▸ **Directions**
Among the entries below, extract exactly the lines that run from the one with "A shallow embedding of" through the one with "the [World]; [void", both ends included.

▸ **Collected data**

···

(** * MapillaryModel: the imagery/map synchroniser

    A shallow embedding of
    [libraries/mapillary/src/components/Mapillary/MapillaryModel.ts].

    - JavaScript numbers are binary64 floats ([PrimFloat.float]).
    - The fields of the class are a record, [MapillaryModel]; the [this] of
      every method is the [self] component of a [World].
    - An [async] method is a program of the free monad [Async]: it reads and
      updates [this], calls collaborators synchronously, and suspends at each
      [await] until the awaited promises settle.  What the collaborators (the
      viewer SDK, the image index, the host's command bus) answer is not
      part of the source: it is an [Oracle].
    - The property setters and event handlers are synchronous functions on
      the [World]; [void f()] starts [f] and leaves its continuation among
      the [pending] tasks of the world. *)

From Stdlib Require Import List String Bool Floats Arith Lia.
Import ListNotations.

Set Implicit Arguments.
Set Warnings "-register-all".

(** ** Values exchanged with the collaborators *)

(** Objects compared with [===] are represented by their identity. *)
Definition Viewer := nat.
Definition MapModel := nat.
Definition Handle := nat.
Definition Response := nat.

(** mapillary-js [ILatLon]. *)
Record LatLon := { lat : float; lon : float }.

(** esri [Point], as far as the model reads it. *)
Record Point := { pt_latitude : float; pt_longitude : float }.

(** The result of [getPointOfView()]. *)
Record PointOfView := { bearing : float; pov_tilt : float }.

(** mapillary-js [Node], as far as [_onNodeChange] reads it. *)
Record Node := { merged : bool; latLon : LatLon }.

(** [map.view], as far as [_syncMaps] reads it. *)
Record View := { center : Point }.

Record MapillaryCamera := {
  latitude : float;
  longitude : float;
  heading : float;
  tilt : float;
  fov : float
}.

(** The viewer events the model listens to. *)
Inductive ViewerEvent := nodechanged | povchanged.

···

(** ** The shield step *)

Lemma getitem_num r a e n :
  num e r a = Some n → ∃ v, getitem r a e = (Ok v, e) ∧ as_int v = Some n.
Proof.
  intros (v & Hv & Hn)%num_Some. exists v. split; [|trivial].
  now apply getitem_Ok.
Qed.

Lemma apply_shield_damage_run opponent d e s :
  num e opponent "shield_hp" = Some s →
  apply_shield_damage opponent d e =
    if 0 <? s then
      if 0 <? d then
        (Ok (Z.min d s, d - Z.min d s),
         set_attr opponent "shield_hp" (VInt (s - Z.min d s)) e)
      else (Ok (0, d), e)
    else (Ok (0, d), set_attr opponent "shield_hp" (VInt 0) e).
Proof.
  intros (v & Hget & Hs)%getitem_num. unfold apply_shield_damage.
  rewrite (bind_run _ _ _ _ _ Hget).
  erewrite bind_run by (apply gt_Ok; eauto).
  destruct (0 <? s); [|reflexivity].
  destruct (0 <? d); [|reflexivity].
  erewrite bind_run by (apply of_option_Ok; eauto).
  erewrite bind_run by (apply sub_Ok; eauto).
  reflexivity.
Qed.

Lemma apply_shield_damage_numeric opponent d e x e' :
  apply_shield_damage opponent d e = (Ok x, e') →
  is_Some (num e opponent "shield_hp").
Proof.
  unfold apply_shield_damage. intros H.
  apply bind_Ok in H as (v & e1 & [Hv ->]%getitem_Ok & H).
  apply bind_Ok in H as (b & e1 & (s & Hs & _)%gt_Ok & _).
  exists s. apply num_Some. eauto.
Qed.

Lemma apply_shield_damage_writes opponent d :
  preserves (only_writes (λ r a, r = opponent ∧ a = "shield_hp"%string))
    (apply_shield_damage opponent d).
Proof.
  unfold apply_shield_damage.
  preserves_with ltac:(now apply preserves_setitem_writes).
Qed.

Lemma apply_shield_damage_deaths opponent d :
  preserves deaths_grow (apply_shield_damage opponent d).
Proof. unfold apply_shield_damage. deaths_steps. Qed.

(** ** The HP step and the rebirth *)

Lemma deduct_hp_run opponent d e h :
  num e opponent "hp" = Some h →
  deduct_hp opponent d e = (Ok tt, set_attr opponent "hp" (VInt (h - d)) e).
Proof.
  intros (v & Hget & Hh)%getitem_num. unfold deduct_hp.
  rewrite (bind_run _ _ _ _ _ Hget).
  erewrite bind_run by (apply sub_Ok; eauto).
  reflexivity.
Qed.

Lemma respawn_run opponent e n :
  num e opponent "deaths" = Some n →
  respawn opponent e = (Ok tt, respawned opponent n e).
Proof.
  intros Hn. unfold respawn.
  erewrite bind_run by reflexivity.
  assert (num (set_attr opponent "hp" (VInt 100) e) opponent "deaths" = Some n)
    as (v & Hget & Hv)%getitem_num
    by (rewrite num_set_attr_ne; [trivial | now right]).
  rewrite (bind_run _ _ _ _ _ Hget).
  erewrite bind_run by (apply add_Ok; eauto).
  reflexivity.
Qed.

···

▸ **Exercise output**
    A shallow embedding of
    [libraries/mapillary/src/components/Mapillary/MapillaryModel.ts].

    - JavaScript numbers are binary64 floats ([PrimFloat.float]).
    - The fields of the class are a record, [MapillaryModel]; the [this] of
      every method is the [self] component of a [World].
    - An [async] method is a program of the free monad [Async]: it reads and
      updates [this], calls collaborators synchronously, and suspends at each
      [await] until the awaited promises settle.  What the collaborators (the
      viewer SDK, the image index, the host's command bus) answer is not
      part of the source: it is an [Oracle].
    - The property setters and event handlers are synchronous functions on
      the [World]; [void f()] starts [f] and leaves its continuation among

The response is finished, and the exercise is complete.